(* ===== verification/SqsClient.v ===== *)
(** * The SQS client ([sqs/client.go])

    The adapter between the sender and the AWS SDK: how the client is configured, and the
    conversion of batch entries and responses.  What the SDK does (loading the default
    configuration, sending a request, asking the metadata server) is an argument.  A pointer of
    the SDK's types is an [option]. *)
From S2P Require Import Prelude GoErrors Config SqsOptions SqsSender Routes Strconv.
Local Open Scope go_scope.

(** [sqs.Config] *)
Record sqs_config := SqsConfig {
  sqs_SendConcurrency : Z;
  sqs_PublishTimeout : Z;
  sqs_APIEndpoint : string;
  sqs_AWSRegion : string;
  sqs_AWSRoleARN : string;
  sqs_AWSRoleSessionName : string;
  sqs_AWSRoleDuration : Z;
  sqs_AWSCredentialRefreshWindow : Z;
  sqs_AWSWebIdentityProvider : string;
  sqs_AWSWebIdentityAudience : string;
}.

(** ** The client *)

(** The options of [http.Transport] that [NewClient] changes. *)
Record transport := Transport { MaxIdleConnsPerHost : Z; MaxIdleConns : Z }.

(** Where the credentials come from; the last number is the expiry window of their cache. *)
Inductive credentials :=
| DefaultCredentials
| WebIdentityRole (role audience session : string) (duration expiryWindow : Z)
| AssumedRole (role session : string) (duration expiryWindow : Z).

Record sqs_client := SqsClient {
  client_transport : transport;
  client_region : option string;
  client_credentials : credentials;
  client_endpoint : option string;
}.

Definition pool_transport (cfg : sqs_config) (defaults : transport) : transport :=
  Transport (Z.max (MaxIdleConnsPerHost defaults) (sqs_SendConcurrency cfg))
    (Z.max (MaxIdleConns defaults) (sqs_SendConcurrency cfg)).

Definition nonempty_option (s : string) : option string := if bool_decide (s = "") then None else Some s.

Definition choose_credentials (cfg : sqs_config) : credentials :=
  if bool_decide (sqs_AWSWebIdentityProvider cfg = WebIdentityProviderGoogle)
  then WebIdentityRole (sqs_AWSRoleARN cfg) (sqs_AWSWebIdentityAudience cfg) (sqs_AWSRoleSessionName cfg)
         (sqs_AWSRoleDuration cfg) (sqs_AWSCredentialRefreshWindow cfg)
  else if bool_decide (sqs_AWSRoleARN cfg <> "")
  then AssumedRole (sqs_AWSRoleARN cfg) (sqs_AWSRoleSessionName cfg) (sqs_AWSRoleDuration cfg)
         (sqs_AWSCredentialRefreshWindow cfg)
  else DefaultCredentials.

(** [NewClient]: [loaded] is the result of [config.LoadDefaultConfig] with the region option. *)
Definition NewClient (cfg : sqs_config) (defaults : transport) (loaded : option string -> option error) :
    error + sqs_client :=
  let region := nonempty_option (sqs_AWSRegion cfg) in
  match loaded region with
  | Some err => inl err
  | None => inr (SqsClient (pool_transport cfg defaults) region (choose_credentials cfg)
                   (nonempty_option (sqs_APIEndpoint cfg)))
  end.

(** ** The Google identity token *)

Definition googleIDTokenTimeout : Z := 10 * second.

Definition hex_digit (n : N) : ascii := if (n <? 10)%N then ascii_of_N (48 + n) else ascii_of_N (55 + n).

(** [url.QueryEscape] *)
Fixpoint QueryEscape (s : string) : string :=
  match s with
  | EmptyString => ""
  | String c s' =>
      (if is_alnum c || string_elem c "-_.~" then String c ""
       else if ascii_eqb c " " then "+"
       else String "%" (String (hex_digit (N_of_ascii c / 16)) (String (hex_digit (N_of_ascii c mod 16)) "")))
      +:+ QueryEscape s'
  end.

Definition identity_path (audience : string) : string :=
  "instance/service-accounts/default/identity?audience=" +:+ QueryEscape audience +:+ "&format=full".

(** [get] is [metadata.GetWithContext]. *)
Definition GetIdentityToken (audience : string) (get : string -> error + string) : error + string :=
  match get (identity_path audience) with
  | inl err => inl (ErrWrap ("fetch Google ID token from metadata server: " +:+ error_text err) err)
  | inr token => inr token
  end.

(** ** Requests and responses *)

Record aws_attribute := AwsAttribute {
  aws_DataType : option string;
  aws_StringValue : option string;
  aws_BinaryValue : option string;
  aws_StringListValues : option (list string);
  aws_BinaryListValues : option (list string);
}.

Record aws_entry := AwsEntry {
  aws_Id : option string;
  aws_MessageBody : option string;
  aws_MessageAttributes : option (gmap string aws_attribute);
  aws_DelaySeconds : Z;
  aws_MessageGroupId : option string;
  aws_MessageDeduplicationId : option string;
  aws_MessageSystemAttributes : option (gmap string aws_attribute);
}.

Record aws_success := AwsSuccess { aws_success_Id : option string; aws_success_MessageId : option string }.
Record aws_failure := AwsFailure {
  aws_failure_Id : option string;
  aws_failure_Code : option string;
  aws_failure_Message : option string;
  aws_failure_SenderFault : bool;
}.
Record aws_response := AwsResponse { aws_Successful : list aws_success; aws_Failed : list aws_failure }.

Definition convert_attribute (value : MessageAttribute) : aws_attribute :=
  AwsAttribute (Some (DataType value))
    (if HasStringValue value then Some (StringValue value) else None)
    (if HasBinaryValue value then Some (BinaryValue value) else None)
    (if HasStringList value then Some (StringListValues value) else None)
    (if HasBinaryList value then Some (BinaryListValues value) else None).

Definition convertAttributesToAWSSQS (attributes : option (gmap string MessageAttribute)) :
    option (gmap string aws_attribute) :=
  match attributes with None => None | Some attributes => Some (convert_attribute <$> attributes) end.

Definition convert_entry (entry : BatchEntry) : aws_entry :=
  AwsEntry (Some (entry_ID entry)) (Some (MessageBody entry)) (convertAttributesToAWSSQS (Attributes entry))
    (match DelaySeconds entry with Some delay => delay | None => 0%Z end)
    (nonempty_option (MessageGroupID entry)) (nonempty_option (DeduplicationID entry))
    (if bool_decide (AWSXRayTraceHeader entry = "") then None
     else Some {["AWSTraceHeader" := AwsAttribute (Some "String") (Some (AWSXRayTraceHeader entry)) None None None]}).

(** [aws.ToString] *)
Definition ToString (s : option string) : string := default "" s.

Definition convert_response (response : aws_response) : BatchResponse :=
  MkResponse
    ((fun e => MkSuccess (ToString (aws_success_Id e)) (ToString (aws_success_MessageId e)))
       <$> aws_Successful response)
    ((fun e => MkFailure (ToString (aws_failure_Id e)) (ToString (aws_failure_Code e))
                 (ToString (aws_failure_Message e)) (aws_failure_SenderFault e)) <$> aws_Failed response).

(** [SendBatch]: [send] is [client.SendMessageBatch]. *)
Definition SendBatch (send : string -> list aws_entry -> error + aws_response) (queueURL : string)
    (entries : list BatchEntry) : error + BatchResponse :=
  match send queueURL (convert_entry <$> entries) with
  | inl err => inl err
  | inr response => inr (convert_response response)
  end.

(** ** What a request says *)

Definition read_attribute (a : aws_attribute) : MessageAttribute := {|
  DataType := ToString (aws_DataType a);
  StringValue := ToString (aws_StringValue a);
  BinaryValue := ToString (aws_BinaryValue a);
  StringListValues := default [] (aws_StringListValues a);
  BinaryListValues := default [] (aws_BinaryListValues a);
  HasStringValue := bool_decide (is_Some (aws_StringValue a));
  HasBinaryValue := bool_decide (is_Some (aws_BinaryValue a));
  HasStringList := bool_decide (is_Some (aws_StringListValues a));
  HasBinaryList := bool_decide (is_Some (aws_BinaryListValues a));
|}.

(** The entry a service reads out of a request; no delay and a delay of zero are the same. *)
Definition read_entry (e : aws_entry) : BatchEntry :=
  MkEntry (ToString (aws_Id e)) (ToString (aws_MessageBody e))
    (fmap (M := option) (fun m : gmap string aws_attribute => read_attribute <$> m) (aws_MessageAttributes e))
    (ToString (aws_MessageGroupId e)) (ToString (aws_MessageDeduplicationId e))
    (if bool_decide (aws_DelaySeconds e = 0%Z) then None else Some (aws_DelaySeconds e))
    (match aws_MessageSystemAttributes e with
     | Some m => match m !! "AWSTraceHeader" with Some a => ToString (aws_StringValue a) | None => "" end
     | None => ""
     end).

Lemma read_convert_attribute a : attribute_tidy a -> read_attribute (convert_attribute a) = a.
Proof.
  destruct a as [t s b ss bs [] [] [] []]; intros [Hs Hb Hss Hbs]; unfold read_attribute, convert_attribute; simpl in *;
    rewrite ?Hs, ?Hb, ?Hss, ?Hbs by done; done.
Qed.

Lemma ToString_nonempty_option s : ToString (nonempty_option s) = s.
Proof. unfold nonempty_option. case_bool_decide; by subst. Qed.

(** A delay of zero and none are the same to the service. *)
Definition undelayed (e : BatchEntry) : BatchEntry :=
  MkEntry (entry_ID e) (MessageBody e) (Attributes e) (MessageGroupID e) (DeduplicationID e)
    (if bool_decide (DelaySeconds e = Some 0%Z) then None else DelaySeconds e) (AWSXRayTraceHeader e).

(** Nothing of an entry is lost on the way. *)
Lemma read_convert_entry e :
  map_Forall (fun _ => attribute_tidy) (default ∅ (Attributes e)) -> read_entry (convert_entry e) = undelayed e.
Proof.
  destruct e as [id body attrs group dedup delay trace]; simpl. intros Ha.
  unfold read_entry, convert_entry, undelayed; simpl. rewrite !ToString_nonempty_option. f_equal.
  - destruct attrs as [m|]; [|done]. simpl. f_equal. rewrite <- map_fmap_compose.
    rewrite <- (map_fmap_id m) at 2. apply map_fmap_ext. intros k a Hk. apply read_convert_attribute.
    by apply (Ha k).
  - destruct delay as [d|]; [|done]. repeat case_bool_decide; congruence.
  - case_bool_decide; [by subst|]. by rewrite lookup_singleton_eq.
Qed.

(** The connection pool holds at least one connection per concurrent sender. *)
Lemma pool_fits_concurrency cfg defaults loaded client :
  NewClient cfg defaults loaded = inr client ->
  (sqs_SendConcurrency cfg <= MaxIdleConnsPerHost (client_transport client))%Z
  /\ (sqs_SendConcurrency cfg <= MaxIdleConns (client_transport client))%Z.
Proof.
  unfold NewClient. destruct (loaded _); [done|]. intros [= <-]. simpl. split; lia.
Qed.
|---|
§ **AIM OF THE TASK**
In the entries above, one line contains "DataType := ToString (aws_DataType a);" and another contains "(match aws_MessageSystemAttributes e with". Reproduce exactly those two lines and the lines between them, nothing else.

§ **YOUR SOLUTION**
  DataType := ToString (aws_DataType a);
  StringValue := ToString (aws_StringValue a);
  BinaryValue := ToString (aws_BinaryValue a);
  StringListValues := default [] (aws_StringListValues a);
  BinaryListValues := default [] (aws_BinaryListValues a);
  HasStringValue := bool_decide (is_Some (aws_StringValue a));
  HasBinaryValue := bool_decide (is_Some (aws_BinaryValue a));
  HasStringList := bool_decide (is_Some (aws_StringListValues a));
  HasBinaryList := bool_decide (is_Some (aws_BinaryListValues a));
|}.

(** The entry a service reads out of a request; no delay and a delay of zero are the same. *)
Definition read_entry (e : aws_entry) : BatchEntry :=
  MkEntry (ToString (aws_Id e)) (ToString (aws_MessageBody e))
    (fmap (M := option) (fun m : gmap string aws_attribute => read_attribute <$> m) (aws_MessageAttributes e))
    (ToString (aws_MessageGroupId e)) (ToString (aws_MessageDeduplicationId e))
    (if bool_decide (aws_DelaySeconds e = 0%Z) then None else Some (aws_DelaySeconds e))
    (match aws_MessageSystemAttributes e with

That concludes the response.